Know Your Truck Cab Style
Trucks come in all shapes and sizes. Knowing what your truck cab is named can make searching and buying for your truck a lot easier. Here is a breakdown of generally what each cab style is and what the popular vehicle companies reference them:
There should only be two doors with no added length in the cab.
Extended Cab: A good rule of thumb with extended cabs is there is more space behind the front seats. Typically this extra space is for extra seating that is folding. There may be a set of half-doors along with the front full-sized set of doors.
Crew Cab: These trucks have more space behind the front seats than what extended cabs have and have four full-sized doors.
Ram produces models with even more space than their Crew Cab version. This is the Mega Cab. It combines their Crew Cab and extending it farther.
Vehicle Make Notes:
Chevy/GMC: In 2014 Chevy & GMC changed the name of the Extended Cab to Double Cab. They added door handles to the rear doors and changed them to traditional forward-opening doors.

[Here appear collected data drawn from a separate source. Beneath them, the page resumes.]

(** C2, as amended. The run aborts exactly when a row that is not skipped as
    a duplicate (its identifier is neither stored nor that of an earlier row)
    has a score that does not coerce; a row whose identifier collides is
    skipped whatever its scores. An aborted run raises [ValueError] and leaves
    the table as it was; a run that returns only appends to it. *)
Theorem init_db_abort fs db :
  (fst (init_db fs db) = Raise ValueError ↔
   ∃ pre row post,
     Spec.sources fs = pre ++ row :: post ∧
     row_id row ∉ Database.tract_ids db ∧
     row_id row ∉ (row_id <$> pre) ∧
     ¬ Spec.scores_ok float row) ∧
  (∀ e, fst (init_db fs db) = Raise e →
        e = ValueError ∧ snd (init_db fs db) = db) ∧
  (∀ v, fst (init_db fs db) = Return v →
        ∃ inserted, snd (init_db fs db) = db ++ inserted).
Proof.
  destruct (init_db_cases clean float fs db) as [(ts & Hts & Hrun)|[Hnone Hrun]];
    rewrite Hrun; simpl.
  - split_and!; [split; [done |] | done | by eauto].
    intros (pre & row & post & Hsrc & Hdb & Hpre & Hbad).
    assert ((row_id row, row) ∈
            kept_rows (list_to_set (Database.tract_ids db)) (Spec.sources fs)) as Hin.
    { apply kept_rows_elem. exists pre, post.
      split_and!; [done | done | | done]. by rewrite elem_of_list_to_set. }
    apply mapM_Some_1 in Hts.
    apply list_elem_of_lookup_1 in Hin as [k Hk].
    destruct (Forall2_lookup_l _ _ _ _ _ Hts Hk) as (t & _ & Ht).
    exfalso. apply Hbad. apply (record_of_is_Some float (row_id row, row)). eauto.
  - split_and!; [split; [intros _ | done] | by intros e [= <-] | done].
    apply mapM_None_1, Exists_exists in Hnone as ([i row] & Hp & Hnone).
    apply kept_rows_elem in Hp as (pre & post & Hsrc & -> & Hs & Hpre).
    exists pre, row, post. split_and!; [done | | done |].
    + by rewrite elem_of_list_to_set in Hs.
    + intros Hok%(record_of_is_Some float (row_id row, row)).
      destruct Hok as [t Ht]. congruence.
Qed.

Lemma inserted_from_kept (ps : list (string * Row)) (ts : list CensusTract) t :
  mapM record_of ps = Some ts →
  t ∈ ts ↔ ∃ p, p ∈ ps ∧ record_of p = Some t.
Proof.
  intros H%mapM_Some_1. split.
  - intros [k Hk]%list_elem_of_lookup_1.
    destruct (Forall2_lookup_r _ _ _ _ _ H Hk) as (p & Hp & Hpt).
    exists p. split; [by eapply list_elem_of_lookup_2 | done].
  - intros (p & [k Hk]%list_elem_of_lookup_1 & Hpt).
    destruct (Forall2_lookup_l _ _ _ _ _ H Hk) as (t' & Ht' & Hpt').
    assert (t' = t) as -> by congruence. by eapply list_elem_of_lookup_2.
Qed.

Dodge/Ram: Club Cab (Extended Cab) was eliminated in 2002 and the addition of the Quad Cab. The Quad Cab has rear door handles while the Club Cab does not. The Mega Cab was introduced in 2006 and offers almost 2 feet of extra cab space.
Ford: Some Regular Cabs may have an extra window panel & storage space behind the first row that makes it look like a SuperCab (Extended Cab). However, it is only a SuperCab if there is room for passengers in the back.
Nissan: Nissan does not offer a Regular Cab for the Titan. They also discontinued the Single Cab for the Frontier beginning with the 2001 model year.
Toyota: Tundra (2007+), the former Access Cab (Extended Cab) was replaced by the Double Cab and the former Double Cab (Crew Cab) was replaced by the CrewMax Cab. They are slightly larger than a traditional Crew Cab and it's rear doors are the same size as the front doors.